WORK INSTRUCTIONS:
Where the word "false" occurs in a line of the listing below, copy that line.

MATERIAL FOR THIS EXERCISE:
(** C3: A write is all or nothing.  Between operations, [begin_op], [writei]
    of [src] at [off] and [end_op] leave the file with [src] spliced in.  If
    the machine stops after any number [j] of the disk writes [W] that these
    calls make, then [initlog] on the next boot returns, and the file system
    on the disk (with its superblock read again) has the file either as it was
    or with all of [src], the other inodes as they were, and every block that
    was in use for anything else as it was. *)
Theorem write_crash_atomic s t start size ip nd off src X :
  let n := Z.of_nat (length src) in let R := rounds n 0 off in
  fs_idle s t start size -> size <= LOGSIZE -> inodes t !! ip = Some nd -> idev nd = 1 -> map_ok t (iaddrs nd) ->
  good_file t nd -> 0 <= off <= isize nd -> off + n <= MAXFILE * BSIZE -> bytes_ok src ->
  enough size (12 * R + 1) 2 X -> room_for t (4 * R) X ->
  wp (begin_op ;;; r <~ writei ip src off n; end_op ;;; ret r) X (fun r s' => exists t' W, r = n /\
    at_ s' [] t' /\ history t' = rev W ++ history t /\
    file_data t' (inum nd) = splice (file_data t (inum nd)) (Z.to_nat off) src /\
    forall j s2 t2, at_ s2 [] t2 -> booted me t2 (awrites (disk_at t) (take j W)) (length (disk t)) ->
      wp (initlog 1) never (fun _ s3 => exists t3, at_ s3 [] t3 /\ old_or_new t nd off src (t3 <| sb := sb t |>)) s2) s.
Proof using All.
  intros n R Hfi Hlog Hin Hdev Hm Hgf Ho Hmax Hok He Hr. pose proof Hfi as [Hat Hbc Hid Hd Hla Hme Hhd Hsb].
  mstep. eapply wp_begin_op; [done..|]. intros s1 t1 Hat1 Hbc1 Htx1.
  destruct (begin_file _ _ _ _ _ _ _ Hfi Hin Hdev Hm Hat1 Hbc1 Htx1) as [Hfa1 Hag1]. fold t1 in Hfa1, Hag1.
  assert (good_file t1 nd) as Hgf1 by by eapply agree_good.
  mstep. eapply (wp_writei (H2 := mkbase (history t) 1)); [done|done|done|done|done|done|done|].
  intros s2 t2 nd2 Hfw. fold n R in Hfw. destruct (written_data _ _ _ _ _ _ _ _ _ _ _ Hgf1 Ho Hmax Hfw) as [Hi2 Hd2].
  pose proof Hfw as [[Hop2 _ _ Hm2 _] Hgf2 _ _ _ _ _ [Hdk2 Hs2]]. pose proof Hop2 as [Hat2 Hbc2 (bl & Htx2 & _) _ Hla2 [Hh2 Ho2] Hdi2].
  assert (disk_at t2 = disk_at t) as Hda by (unfold disk_at; by rewrite Hdk2).
  assert (forall m, sb_inodestart (sb t) <= m -> data_block start size m) as Hdb.
  { pose proof Hla as [? _ _]. intros m ?. split; lia. }
  mstep. eapply wp_end_op_crash; [done|done|done|done| |by rewrite Hda| |by rewrite Hda|].
  { pose proof (tx_size _ _ _ _ (tx_txn _ _ _ _ Htx2)). unfold LOGSIZE, MAXOPBLOCKS, NBUF in *. lia. }
  { intros H1b%(tx_pinned _ _ _ _ Htx2)%Hdi2. rewrite Hs2 in H1b. pose proof Hla as [? _ _]. cbn in H1b. lia. }
  intros s3 t3 W Hat3 Hep Hh3 Hcrash. mstep. exists t3, W. split; [done|]. split; [done|].
  split; [by rewrite Hh3, Hh2|]. split.
  { assert (agree t2 t3) as Hag3.
    { split; [apply Hep|]. intros m Hm'. rewrite Hs2 in Hm'. by apply (ep_home _ _ _ _ _ Hep), Hdb. }
    rewrite <- Hi2, (good_data _ _ _ _ _ Hla2 Hm2 Hgf2 Hag3), Hi2, Hd2. by rewrite (good_data _ _ _ _ _ Hla Hm Hgf Hag1). }
  intros j s4 t4 Hat4 Hb4. eapply Hcrash; [done|by rewrite Hda, Hdk2|].
  intros s5 t5 Hat5 Hbc5 Hcl5 Hd5. exists t5. split; [done|]. set (t6 := t5 <| sb := sb t |>).
  assert (forall m, content t6 m = disk_at t5 m) as Hc6 by (intros m; change (content t5 m = disk_at t5 m); by apply (content_disk me)).
  destruct (j <=? length bl)%nat.
  - eapply still_old; [done..|]. split; [done|]. intros m Hm'. rewrite Hc6, Hd5, Hda by (by apply Hdb). symmetry.
    apply (content_disk me); [done|]. by apply (id_clean _ _ _ Hid).
  - eapply (old_or_new_agree _ _ t t1); [done..|].
    eapply (already_new (H2 := mkbase (history t) 1)); [done|done|done|done|].
    split; [done|]. intros m Hm'. rewrite Hs2 in Hm'. by rewrite Hc6, Hd5 by (by apply Hdb).
Qed.
(** C7: Allocating a block.  Inside an operation, with a free block on the
    disk, [balloc] returns a data block that the bitmap showed free, now marked
    and full of zeros; the marks of all other blocks, and the contents of all
    blocks but this one and those of the bitmap, are as they were.  It panics
    only when no block is free. *)
Theorem balloc_correct `{OpBase} s t start size n X :
  in_op start size s [] t n -> meta_used t -> enough size (n + 2) 1 X ->
  (exists m, is_data (sb t) m /\ used t m = false) \/ X (Panic "balloc: out of blocks") ->
  wp (balloc 1) X (fun a s' => exists t', in_op start size s' [] t' (n + 2) /\
    is_data (sb t) a /\ used t a = false /\ content t' a = replicate (Z.to_nat BSIZE) 0 /\
    (forall m, 0 <= m < sb_size (sb t) -> used t' m = (m =? a) || used t m) /\
    (forall m, m <> a -> m < sb_bmapstart (sb t) \/ data_start (sb t) <= m -> content t' m = content t m)) s.
Proof using All.
  intros Hop Hme He Hfree. replace (n + 2)%nat with (Datatypes.S (Datatypes.S n)) in * by lia.
  eapply wp_balloc; [done|done|by intros ? ? ?%not_elem_of_nil|done|done|].
  intros s' t' a Hop' Hd Hu Hal _. exists t'. split; [done|]. split; [done|]. split; [done|].
  pose proof (io_layout _ _ _ _ _ _ Hop) as Hla. pose proof (data_nonneg _ _ _ _ Hla Hd) as Har.
  pose proof (proj1 Hal) as Hc. split; [by rewrite Hc, Z.eqb_refl|]. split.
  - intros m Hm. rewrite (used_allocated t t' a start size) by (done || (intros; by eapply content_block)).
    by destruct (m =? a).
  - intros m Hne Hm. rewrite Hc. destruct (Z.eqb_spec m a); [done|].
    pose proof (bitmap_range _ _ _ a Hla Har). by destruct (Z.eqb_spec m (BBLOCK a (sb t))); [lia|].
Qed.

TASK ANSWER:
  (exists m, is_data (sb t) m /\ used t m = false) \/ X (Panic "balloc: out of blocks") ->
    is_data (sb t) a /\ used t a = false /\ content t' a = replicate (Z.to_nat BSIZE) 0 /\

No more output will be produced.